A bird hopping outside the window lately is the strangest that Shirley and Jeffrey Caldwell have ever seen.
Its left side is the taupe shade of female cardinals; its right, the signature scarlet of males.
Researchers believe that the cardinal frequenting the Caldwells’ bird feeder in Erie, Pa., is a rare bilateral gynandromorph, half male and half female.

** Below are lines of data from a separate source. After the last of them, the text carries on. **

(* ===== verification/Qmf.v ===== *)
(** * Band splitting

    [common_audio/splitting_filter.c]: a two-band quadrature mirror filter bank
    from two cascades of three all-pass sections.  The cascade works on whole
    blocks and uses the input array as scratch space. *)
From S2P Require Import Prelude CInt Spl Numeric.

Definition kMaxBandFrameLength : nat := 320.

Definition WebRtcSpl_kAllPassFilter1 : list Z := [6418; 36982; 57261].
Definition WebRtcSpl_kAllPassFilter2 : list Z := [21333; 49062; 63010].

(** One output of a section: the input [x], the previous input [p] and the
    previous output [q]. *)
Definition qmf_section (a x p q : Z) : res Z :=
  let diff := WebRtcSpl_SubSatW32 x q in
  MUL_ACCUM a diff p.

(** One section over a block: the first sample uses the state, the others the
    preceding elements of the source and of the destination. *)
Fixpoint qmf_pass (a p q : Z) (xs : list Z) : res (list Z) :=
  match xs with
  | [] => Ok []
  | x :: xs' =>
      y ← qmf_section a x p q;
      ys ← qmf_pass a x y xs';
      Ok (y :: ys)
  end.

(** Returns [in_data] (which holds the output of the second section
    afterwards), [out_data] and [filter_state]. *)
Definition WebRtcSpl_AllPassQMF (in_data : list Z) (data_length : nat)
    (filter_coefficients filter_state : list Z)
    : res (list Z * list Z * list Z) :=
  let last := Z.of_nat data_length - 1 in
  x ← take_exact data_length in_data;
  a0 ← rd filter_coefficients 0;
  a1 ← rd filter_coefficients 1;
  a2 ← rd filter_coefficients 2;
  s0 ← rd filter_state 0; s1 ← rd filter_state 1;
  s2 ← rd filter_state 2; s3 ← rd filter_state 3;
  s4 ← rd filter_state 4; s5 ← rd filter_state 5;
  y1 ← qmf_pass a0 s0 s1 x;
  t0 ← rd x last; t1 ← rd y1 last;
  y2 ← qmf_pass a1 s2 s3 y1;
  t2 ← rd y1 last; t3 ← rd y2 last;
  y3 ← qmf_pass a2 s4 s5 y2;
  t4 ← rd y2 last; t5 ← rd y3 last;
  Ok (y2 ++ drop data_length in_data, y3,
      [t0; t1; t2; t3; t4; t5] ++ drop 6 filter_state).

Not much is known about the unusual phenomenon, but this sexual split has been reported among birds, reptiles, butterflies and crustaceans.

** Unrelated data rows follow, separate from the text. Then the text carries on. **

(** * Lemmas *)

(** ** The ratio of the rates *)

(** A mode turns [rate_in] samples into [rate_out]. *)
Definition rate_in (m : ResamplerMode) : nat :=
  match m with
  | kResamplerMode1To1 | kResamplerMode1To2 | kResamplerMode1To3 | kResamplerMode1To4
  | kResamplerMode1To6 | kResamplerMode1To12 => 1
  | kResamplerMode2To3 | kResamplerMode2To11 | kResamplerMode2To1 => 2
  | kResamplerMode4To11 | kResamplerMode4To1 => 4
  | kResamplerMode8To11 => 8
  | kResamplerMode11To16 | kResamplerMode11To32 | kResamplerMode11To2
  | kResamplerMode11To4 | kResamplerMode11To8 => 11
  | kResamplerMode3To1 | kResamplerMode3To2 => 3
  | kResamplerMode6To1 => 6
  | kResamplerMode12To1 => 12
  end.

Definition rate_out (m : ResamplerMode) : nat :=
  match m with
  | kResamplerMode1To1 | kResamplerMode2To1 | kResamplerMode3To1 | kResamplerMode4To1
  | kResamplerMode6To1 | kResamplerMode12To1 => 1
  | kResamplerMode1To2 | kResamplerMode3To2 | kResamplerMode11To2 => 2
  | kResamplerMode1To3 | kResamplerMode2To3 => 3
  | kResamplerMode1To4 | kResamplerMode11To4 => 4
  | kResamplerMode1To6 => 6
  | kResamplerMode1To12 => 12
  | kResamplerMode2To11 | kResamplerMode4To11 | kResamplerMode8To11 => 11
  | kResamplerMode11To16 => 16
  | kResamplerMode11To32 => 32
  | kResamplerMode11To8 => 8
  end.

Definition ratio (m : ResamplerMode) : Z * Z := (Z.of_nat (rate_in m), Z.of_nat (rate_out m)).

Lemma wp_euclid fuel b c :
  0 < b <= INT32_MAX -> 0 <= c < Z.of_nat fuel -> c <= INT32_MAX ->
  wp (euclid fuel b c) (fun g => g = Z.gcd b c).
Proof.
  revert b c. induction fuel as [|fuel IH]; intros b c Hb Hc HM; [lia|]. cbn [euclid].
  destruct (Z.eqb_spec c 0) as [->|Hc0].
  { apply wp_ret. by rewrite Z.gcd_0_r, Z.abs_eq by lia. }
  pose proof (Z.rem_bound_pos b c ltac:(lia) ltac:(lia)) as Hr.
  apply wp_bind, wp_rem32; [lia|lia|]. eapply wp_mono; [apply IH; lia|].
  intros g ->. rewrite Z.rem_mod_nonneg by lia.
  rewrite (Z.gcd_comm c), Z.gcd_mod by lia. apply Z.gcd_comm.
Qed.

(** Coprime numbers in the ratio of coprime numbers. *)
Lemma coprime_ratio a b p q :
  0 < a -> 0 < b -> 0 < p -> 0 < q -> Z.gcd a b = 1 -> Z.gcd p q = 1 ->
  a * q = b * p <-> a = p /\ b = q.
Proof.
  intros Ha Hb Hp Hq Gab Gpq. split; [|by intros [-> ->]; lia].
  intros E.
  assert (D1 : (a | p)).
  { apply (Z.gauss a b p); [exists q; lia|done]. }
  assert (D2 : (p | a)).
  { apply (Z.gauss p q a); [exists b; lia|done]. }
  assert (a = p) as -> by (apply Z.divide_antisym_nonneg; lia || done).
  split; [done|]. nia.
Qed.

Definition mode_of (ri ro : Z) : option ResamplerMode :=
  if ri =? ro then Some kResamplerMode1To1
  else if ri =? 1 then
    if ro =? 2 then Some kResamplerMode1To2
    else if ro =? 3 then Some kResamplerMode1To3
    else if ro =? 4 then Some kResamplerMode1To4
    else if ro =? 6 then Some kResamplerMode1To6
    else if ro =? 12 then Some kResamplerMode1To12
    else None
  else if ro =? 1 then
    if ri =? 2 then Some kResamplerMode2To1
    else if ri =? 3 then Some kResamplerMode3To1
    else if ri =? 4 then Some kResamplerMode4To1
    else if ri =? 6 then Some kResamplerMode6To1
    else if ri =? 12 then Some kResamplerMode12To1
    else None
  else if (ri =? 2) && (ro =? 3) then Some kResamplerMode2To3
  else if (ri =? 2) && (ro =? 11) then Some kResamplerMode2To11
  else if (ri =? 4) && (ro =? 11) then Some kResamplerMode4To11
  else if (ri =? 8) && (ro =? 11) then Some kResamplerMode8To11
  else if (ri =? 3) && (ro =? 2) then Some kResamplerMode3To2
  else if (ri =? 11) && (ro =? 2) then Some kResamplerMode11To2
  else if (ri =? 11) && (ro =? 4) then Some kResamplerMode11To4
  else if (ri =? 11) && (ro =? 16) then Some kResamplerMode11To16
  else if (ri =? 11) && (ro =? 32) then Some kResamplerMode11To32
  else if (ri =? 11) && (ro =? 8) then Some kResamplerMode11To8
  else None.

Lemma mode_of_ratio ri ro m :
  0 < ri -> 0 < ro -> Z.gcd ri ro = 1 ->
  mode_of ri ro = Some m <-> ri = (ratio m).1 /\ ro = (ratio m).2.
Proof.
  intros Hi Ho G. split.
  - unfold mode_of. intros E.
    repeat (match type of E with context [?a =? ?b] => destruct (Z.eqb_spec a b) end;
            cbn [andb] in E; try discriminate E; try lia; simplify_eq/=; try done).
    rewrite Z.gcd_diag, Z.abs_eq in G by lia. by subst.
  - intros [-> ->]. by destruct m.
Qed.

Lemma ratio_coprime m : 0 < (ratio m).1 /\ 0 < (ratio m).2 /\ Z.gcd (ratio m).1 (ratio m).2 = 1.
Proof. by destruct m. Qed.

Lemma compute_mode in_hz out_hz :
  0 < in_hz <= INT32_MAX -> 0 < out_hz <= INT32_MAX ->
  exists om, ComputeResamplerMode in_hz out_hz = Ok om /\
    forall m, om = Some m <-> in_hz * (ratio m).2 = out_hz * (ratio m).1.
Proof.
  intros Hi Ho. unfold ComputeResamplerMode.
  set (g := Z.gcd in_hz out_hz).
  assert (Hg : 0 < g).
  { pose proof (Z.gcd_nonneg in_hz out_hz). unfold g.
    enough (Z.gcd in_hz out_hz <> 0) by lia. rewrite Z.gcd_eq_0. lia. }
  destruct (Z.gcd_divide_l in_hz out_hz) as [ri Ei].
  destruct (Z.gcd_divide_r in_hz out_hz) as [ro Eo]. fold g in Ei, Eo.
  pose proof (Z.rem_bound_pos in_hz out_hz ltac:(lia) ltac:(lia)) as Hr.
  assert (E1 : rem32 in_hz out_hz = Ok (Z.rem in_hz out_hz)).
  { apply wp_pure, wp_rem32; [lia|lia|done]. }
  rewrite E1, bind_ok.
  assert (E2 : euclid (S (Z.abs_nat (Z.rem in_hz out_hz))) out_hz (Z.rem in_hz out_hz) = Ok g).
  { apply wp_pure. eapply wp_mono; [apply wp_euclid; lia|]. intros g' ->.
    rewrite Z.rem_mod_nonneg by lia. rewrite Z.gcd_comm, Z.gcd_mod by lia. apply Z.gcd_comm. }
  rewrite E2, bind_ok.
  assert (Hq : forall x r, x = r * g -> 0 < x <= INT32_MAX -> div32 x g = Ok r /\ 0 < r).
  { intros x r -> Hx. split; [|nia]. apply wp_pure, wp_div32; [lia|unfold i32|];
      rewrite Z.quot_mul by lia; [nia|done]. }
  destruct (Hq _ _ Ei Hi) as [-> Hri]. destruct (Hq _ _ Eo Ho) as [-> Hro]. rewrite !bind_ok.
  eexists. split; [reflexivity|]. intros m. fold (mode_of ri ro).
  assert (G : Z.gcd ri ro = 1).
  { assert (E : g = Z.gcd ri ro * g).
    { unfold g at 1. rewrite Ei, Eo, Z.gcd_mul_mono_r_nonneg by lia. done. }
    nia. }
  rewrite mode_of_ratio by done. destruct (ratio_coprime m) as (Hp & Hq' & Hpq).
  rewrite <- coprime_ratio by done. rewrite Ei, Eo. split; nia.
Qed.

(** ** Shapes of the states *)

Definition is_words (b : state_block) : Prop :=
  match b with words w => length w = 8%nat | _ => False end.
Definition is_16To48 (b : state_block) : Prop :=
  match b with state_16To48 s => shape_16To48 s | _ => False end.
Definition is_48To16 (b : state_block) : Prop :=
  match b with state_48To16 s => shape_48To16 s | _ => False end.
Definition is_8To22 (b : state_block) : Prop :=
  match b with state_8To22 s => shape_8To22 s | _ => False end.
Definition is_16To22 (b : state_block) : Prop :=
  match b with state_16To22 s => shape_16To22 s | _ => False end.
Definition is_22To8 (b : state_block) : Prop :=
  match b with state_22To8 s => shape_22To8 s | _ => False end.
Definition is_22To16 (b : state_block) : Prop :=
  match b with state_22To16 s => shape_22To16 s | _ => False end.

(** The states that the code of a mode dereferences are there. *)
Definition states_ok (m : ResamplerMode) (s : states) : Prop :=
  match m with
  | kResamplerMode1To1 => True
  | kResamplerMode1To2 | kResamplerMode2To1 => is_words (state1_ s)
  | kResamplerMode1To3 => is_16To48 (state1_ s)
  | kResamplerMode1To4 | kResamplerMode4To1 => is_words (state1_ s) /\ is_words (state2_ s)
  | kResamplerMode1To6 => is_words (state1_ s) /\ is_16To48 (state2_ s)
  | kResamplerMode1To12 => is_words (state1_ s) /\ is_words (state2_ s) /\ is_16To48 (state3_ s)
  | kResamplerMode2To3 => is_16To48 (state1_ s) /\ is_words (state2_ s)
  | kResamplerMode2To11 => is_words (state1_ s) /\ is_8To22 (state2_ s)
  | kResamplerMode4To11 => is_8To22 (state1_ s)
  | kResamplerMode8To11 => is_16To22 (state1_ s)
  | kResamplerMode11To16 => is_words (state1_ s) /\ is_22To16 (state2_ s)
  | kResamplerMode11To32 => is_words (state1_ s) /\ is_22To16 (state2_ s) /\ is_words (state3_ s)
  | kResamplerMode3To1 => is_48To16 (state1_ s)
  | kResamplerMode6To1 => is_48To16 (state1_ s) /\ is_words (state2_ s)
  | kResamplerMode12To1 => is_48To16 (state1_ s) /\ is_words (state2_ s) /\ is_words (state3_ s)
  | kResamplerMode3To2 => is_words (state1_ s) /\ is_48To16 (state2_ s)
  | kResamplerMode11To2 => is_22To8 (state1_ s) /\ is_words (state2_ s)
  | kResamplerMode11To4 => is_22To8 (state1_ s)
  | kResamplerMode11To8 => is_22To16 (state1_ s)
  end.

Lemma create_states_ok m : states_ok m (create_states m).
Proof. destruct m; cbn; repeat split. Qed.

(** The first [n] samples of a buffer are written, the rest is as before. *)
Definition wrote (n : nat) (out out' : list Z) : Prop :=
  exists xs, samples16 xs /\ length xs = n /\ out' = xs ++ drop n out /\ (n <= length out)%nat.

Lemma wrote_length n out out' : wrote n out out' -> length out' = length out.
Proof. intros (xs & _ & L & -> & H). rewrite length_app, length_drop. lia. Qed.

Lemma wrote_again n m out out1 out2 :
  wrote n out out1 -> (n <= m)%nat -> wrote m out1 out2 -> wrote m out out2.
Proof.
  intros H Hn (ys & S2 & L2 & -> & H2). pose proof (wrote_length _ _ _ H) as E.
  destruct H as (xs & S1 & L1 & -> & H1).
  exists ys. split_and!; [done|done| |lia]. f_equal.
  rewrite drop_app_ge by lia. rewrite drop_drop. f_equal. lia.
Qed.

Lemma wrote_eq n m out out' : n = m -> wrote n out out' -> wrote m out out'.
Proof. by intros ->. Qed.

Lemma store_wrote xs out :
  samples16 xs -> (length xs <= length out)%nat ->
  upto (store_at 0 xs out) (wrote (length xs) out).
Proof.
  intros Hx Hl. unfold store_at. rewrite (proj2 (Nat.leb_le _ _)) by lia.
  apply upto_ret. by exists xs.
Qed.

Lemma upto_upsample_into inp len b out :
  is_words b -> (len <= length inp)%nat -> (2 * len <= length out)%nat ->
  upto (upsample_into inp len b out) (fun '(out', b') => wrote (2 * len) out out' /\ is_words b').
Proof.
  intros Hb Hl Ho. destruct b; try done. unfold upsample_into. cbn [as_words]. do 3 upto_step.
  eapply upto_mono; [by apply upto_UpsampleBy2|]. intros [o w'] (S1 & L1 & W). upto_step.
  eapply upto_mono; [apply store_wrote; [done|lia]|]. intros out' Hw. rewrite L1 in Hw.
  by upto_step.
Qed.

Lemma upto_downsample_into inp len b out :
  is_words b -> (len <= length inp)%nat -> (len / 2 <= length out)%nat ->
  upto (downsample_into inp len b out) (fun '(out', b') => wrote (len / 2) out out' /\ is_words b').
Proof.
  intros Hb Hl Ho. destruct b; try done. unfold downsample_into. cbn [as_words]. do 3 upto_step.
  pose proof (Nat.div_mod_eq len 2) as Hd.
  eapply upto_mono; [apply upto_DownsampleBy2; [lia|done]|]. intros [o w'] (S1 & L1 & W). upto_step.
  eapply upto_mono; [apply store_wrote; [done|lia]|]. intros out' Hw. rewrite L1 in Hw.
  by upto_step.
Qed.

No one can be sure the bird is a gynandromorph without analyzing its genes with a blood test or necroscopy, but the split in plumage down the middle is characteristic of the rare event, according to Daniel Hooper, an evolutionary biologist at the Cornell University Lab of Ornithology.
He said that gynandromorphs could theoretically be created through the fusion of two developing embryos that were separately fertilized.
It’s also possible that a female produces an egg that contains both copies of her sex chromosomes, Z and W, and is then fertilized by two sperm, each with a Z chromosome. (While human sex chromosomes are labeled XX for females and XY for males, female birds are ZW and males are ZZ.) Scientists aren’t precisely sure how such an egg yields a chick with both ZW and ZZ cells.
The split runs down the middle of the bird simply because vertebrates develop in a bilaterally symmetrical way. Although one side would largely be ZW and the other ZZ, previous research suggests there is some mixing of cells in the bird’s body.